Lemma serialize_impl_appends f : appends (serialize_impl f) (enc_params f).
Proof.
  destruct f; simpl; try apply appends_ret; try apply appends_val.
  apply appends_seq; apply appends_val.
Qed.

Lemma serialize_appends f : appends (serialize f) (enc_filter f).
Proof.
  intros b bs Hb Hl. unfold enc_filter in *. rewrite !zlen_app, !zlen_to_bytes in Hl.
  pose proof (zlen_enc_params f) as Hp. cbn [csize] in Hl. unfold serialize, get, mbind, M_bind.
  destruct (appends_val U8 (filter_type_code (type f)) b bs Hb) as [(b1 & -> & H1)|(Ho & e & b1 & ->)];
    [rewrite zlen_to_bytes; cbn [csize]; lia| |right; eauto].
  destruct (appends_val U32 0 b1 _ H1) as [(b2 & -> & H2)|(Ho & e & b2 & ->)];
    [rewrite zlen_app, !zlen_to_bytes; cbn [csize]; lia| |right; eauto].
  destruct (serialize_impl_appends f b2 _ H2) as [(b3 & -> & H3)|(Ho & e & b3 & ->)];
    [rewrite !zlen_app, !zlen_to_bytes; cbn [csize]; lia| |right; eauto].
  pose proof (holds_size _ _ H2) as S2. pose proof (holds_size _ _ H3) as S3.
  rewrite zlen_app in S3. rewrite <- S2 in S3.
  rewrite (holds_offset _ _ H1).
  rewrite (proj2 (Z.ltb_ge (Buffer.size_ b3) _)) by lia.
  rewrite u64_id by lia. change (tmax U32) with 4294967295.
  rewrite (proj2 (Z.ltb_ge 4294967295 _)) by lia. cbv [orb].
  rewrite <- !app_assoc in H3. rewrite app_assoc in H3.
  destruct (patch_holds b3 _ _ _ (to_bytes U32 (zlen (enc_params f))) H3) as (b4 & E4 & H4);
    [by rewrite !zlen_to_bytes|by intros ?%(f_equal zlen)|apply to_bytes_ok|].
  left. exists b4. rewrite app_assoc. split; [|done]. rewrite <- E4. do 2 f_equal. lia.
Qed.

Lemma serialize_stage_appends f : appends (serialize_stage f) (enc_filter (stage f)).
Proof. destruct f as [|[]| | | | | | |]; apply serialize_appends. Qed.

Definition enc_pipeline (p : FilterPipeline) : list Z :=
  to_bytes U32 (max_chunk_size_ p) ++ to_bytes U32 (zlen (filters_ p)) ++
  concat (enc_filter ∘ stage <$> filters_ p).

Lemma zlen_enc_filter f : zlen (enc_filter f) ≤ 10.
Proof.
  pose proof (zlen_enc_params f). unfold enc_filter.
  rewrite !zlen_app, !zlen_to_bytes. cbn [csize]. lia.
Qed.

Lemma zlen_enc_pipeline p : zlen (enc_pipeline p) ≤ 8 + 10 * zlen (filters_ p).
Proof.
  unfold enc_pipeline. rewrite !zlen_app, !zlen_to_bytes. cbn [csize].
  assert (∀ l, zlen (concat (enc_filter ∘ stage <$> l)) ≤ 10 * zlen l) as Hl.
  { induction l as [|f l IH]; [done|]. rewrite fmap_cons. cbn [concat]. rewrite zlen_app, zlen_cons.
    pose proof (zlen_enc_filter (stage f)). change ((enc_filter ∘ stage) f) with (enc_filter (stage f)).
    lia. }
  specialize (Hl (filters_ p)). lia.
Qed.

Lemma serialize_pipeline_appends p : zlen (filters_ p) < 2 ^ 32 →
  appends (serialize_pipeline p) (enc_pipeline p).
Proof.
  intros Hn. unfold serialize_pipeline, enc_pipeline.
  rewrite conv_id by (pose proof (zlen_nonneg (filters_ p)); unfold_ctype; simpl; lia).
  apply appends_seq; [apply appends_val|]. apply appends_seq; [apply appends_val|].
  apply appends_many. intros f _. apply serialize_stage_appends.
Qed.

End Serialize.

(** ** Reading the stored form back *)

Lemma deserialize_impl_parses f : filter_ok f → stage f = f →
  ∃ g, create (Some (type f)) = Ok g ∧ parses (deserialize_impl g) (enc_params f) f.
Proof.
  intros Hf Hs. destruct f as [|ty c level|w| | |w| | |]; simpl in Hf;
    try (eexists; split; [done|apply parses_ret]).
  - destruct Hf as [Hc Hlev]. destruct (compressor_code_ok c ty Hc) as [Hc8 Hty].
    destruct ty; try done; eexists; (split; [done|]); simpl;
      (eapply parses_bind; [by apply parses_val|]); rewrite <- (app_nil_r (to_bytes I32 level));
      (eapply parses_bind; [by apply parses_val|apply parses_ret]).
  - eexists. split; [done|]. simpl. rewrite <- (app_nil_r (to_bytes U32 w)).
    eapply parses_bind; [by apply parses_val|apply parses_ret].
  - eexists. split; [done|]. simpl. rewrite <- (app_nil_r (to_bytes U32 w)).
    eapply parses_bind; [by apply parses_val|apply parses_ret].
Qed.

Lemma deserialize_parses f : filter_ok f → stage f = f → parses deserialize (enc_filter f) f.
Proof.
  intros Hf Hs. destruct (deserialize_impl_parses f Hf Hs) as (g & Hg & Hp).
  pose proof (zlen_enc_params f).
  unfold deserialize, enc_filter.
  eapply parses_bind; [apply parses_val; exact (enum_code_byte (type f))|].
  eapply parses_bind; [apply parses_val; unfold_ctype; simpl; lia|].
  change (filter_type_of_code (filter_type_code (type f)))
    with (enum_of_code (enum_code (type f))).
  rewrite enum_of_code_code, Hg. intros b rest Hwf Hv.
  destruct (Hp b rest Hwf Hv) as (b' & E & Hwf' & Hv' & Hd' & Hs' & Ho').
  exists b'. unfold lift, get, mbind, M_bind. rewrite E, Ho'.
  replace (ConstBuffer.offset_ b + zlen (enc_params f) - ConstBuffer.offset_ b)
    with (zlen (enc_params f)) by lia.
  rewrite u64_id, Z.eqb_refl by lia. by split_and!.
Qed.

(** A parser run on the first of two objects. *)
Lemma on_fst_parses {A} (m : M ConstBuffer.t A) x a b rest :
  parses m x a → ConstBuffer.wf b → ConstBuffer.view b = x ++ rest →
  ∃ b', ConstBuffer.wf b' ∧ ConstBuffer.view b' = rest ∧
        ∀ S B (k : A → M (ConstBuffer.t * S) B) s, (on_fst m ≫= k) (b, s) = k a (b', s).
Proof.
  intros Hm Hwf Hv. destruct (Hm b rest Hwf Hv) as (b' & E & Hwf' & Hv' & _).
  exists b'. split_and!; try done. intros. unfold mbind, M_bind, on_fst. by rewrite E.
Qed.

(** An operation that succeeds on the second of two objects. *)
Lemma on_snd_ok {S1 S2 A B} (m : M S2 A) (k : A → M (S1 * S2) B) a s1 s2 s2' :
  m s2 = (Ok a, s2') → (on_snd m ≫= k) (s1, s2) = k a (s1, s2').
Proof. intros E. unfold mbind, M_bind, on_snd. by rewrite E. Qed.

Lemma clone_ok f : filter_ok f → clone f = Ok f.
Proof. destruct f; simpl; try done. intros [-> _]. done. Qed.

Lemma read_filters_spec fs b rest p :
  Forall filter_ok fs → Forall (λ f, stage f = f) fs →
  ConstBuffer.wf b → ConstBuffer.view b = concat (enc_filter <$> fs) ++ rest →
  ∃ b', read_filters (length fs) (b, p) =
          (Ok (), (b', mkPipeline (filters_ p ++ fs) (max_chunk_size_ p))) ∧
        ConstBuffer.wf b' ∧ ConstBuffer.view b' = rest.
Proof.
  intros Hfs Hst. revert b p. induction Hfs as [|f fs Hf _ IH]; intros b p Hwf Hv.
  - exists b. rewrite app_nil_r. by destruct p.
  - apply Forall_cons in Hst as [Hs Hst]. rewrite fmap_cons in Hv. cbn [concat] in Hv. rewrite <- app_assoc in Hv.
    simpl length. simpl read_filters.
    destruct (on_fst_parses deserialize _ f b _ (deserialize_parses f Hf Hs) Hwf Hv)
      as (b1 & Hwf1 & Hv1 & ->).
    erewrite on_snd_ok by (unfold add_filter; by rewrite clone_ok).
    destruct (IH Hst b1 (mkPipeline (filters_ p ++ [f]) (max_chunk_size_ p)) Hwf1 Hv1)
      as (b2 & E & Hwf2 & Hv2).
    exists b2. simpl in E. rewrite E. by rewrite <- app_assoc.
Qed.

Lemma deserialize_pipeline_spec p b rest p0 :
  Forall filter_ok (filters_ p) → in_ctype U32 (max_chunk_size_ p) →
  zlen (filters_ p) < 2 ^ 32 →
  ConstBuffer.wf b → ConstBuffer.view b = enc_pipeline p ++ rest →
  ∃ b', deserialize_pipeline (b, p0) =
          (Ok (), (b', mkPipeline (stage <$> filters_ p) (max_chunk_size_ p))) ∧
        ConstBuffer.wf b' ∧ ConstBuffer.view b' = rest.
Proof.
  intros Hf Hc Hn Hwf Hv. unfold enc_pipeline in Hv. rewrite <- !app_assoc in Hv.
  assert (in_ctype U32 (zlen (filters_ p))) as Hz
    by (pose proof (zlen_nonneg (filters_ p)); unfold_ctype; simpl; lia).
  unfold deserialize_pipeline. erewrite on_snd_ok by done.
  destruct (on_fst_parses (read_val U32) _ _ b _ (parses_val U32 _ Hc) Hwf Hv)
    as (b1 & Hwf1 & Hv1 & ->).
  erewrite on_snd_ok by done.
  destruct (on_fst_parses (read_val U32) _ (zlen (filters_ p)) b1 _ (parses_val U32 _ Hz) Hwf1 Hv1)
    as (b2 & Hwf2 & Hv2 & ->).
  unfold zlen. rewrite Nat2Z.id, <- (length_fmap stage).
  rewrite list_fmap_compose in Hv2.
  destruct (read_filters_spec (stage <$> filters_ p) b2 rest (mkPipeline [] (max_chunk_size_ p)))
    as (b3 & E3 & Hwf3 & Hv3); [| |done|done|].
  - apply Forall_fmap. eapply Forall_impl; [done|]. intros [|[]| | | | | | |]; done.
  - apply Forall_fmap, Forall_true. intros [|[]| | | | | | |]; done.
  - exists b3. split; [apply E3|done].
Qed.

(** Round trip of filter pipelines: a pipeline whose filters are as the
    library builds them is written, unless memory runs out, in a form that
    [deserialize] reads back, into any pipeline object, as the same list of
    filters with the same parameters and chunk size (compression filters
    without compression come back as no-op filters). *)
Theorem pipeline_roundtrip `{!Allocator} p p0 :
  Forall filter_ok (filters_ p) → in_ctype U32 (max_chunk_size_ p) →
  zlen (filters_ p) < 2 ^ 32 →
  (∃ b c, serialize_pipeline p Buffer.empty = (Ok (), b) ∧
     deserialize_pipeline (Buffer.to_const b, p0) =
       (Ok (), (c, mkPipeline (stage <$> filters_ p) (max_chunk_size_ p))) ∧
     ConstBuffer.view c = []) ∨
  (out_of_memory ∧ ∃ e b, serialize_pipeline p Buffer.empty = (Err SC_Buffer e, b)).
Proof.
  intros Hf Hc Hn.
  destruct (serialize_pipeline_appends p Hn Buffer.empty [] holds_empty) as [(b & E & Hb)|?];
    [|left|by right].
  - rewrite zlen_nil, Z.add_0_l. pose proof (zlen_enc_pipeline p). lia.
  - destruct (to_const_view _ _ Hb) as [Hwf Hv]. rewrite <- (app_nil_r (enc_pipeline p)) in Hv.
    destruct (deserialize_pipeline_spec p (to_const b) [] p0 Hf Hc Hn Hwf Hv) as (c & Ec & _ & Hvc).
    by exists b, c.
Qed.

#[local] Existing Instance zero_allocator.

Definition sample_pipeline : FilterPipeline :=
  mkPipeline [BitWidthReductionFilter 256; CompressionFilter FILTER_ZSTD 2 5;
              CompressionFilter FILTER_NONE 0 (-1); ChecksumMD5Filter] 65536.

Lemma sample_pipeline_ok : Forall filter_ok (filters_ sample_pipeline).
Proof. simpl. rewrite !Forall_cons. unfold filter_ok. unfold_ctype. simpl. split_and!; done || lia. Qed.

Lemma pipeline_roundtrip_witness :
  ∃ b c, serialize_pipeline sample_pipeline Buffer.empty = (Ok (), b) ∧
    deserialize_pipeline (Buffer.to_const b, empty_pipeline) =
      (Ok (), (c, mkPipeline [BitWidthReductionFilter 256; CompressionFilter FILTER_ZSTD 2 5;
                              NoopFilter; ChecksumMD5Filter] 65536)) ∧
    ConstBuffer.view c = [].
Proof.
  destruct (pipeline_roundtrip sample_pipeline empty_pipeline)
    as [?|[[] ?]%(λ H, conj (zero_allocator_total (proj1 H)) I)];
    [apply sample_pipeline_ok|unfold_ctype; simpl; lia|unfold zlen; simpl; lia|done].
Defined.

■ ■ ■ ■ ■ ■ ■

Of the records above, copy each line that includes "eauto".

    [rewrite zlen_to_bytes; cbn [csize]; lia| |right; eauto].
    [rewrite zlen_app, !zlen_to_bytes; cbn [csize]; lia| |right; eauto].
    [rewrite !zlen_app, !zlen_to_bytes; cbn [csize]; lia| |right; eauto].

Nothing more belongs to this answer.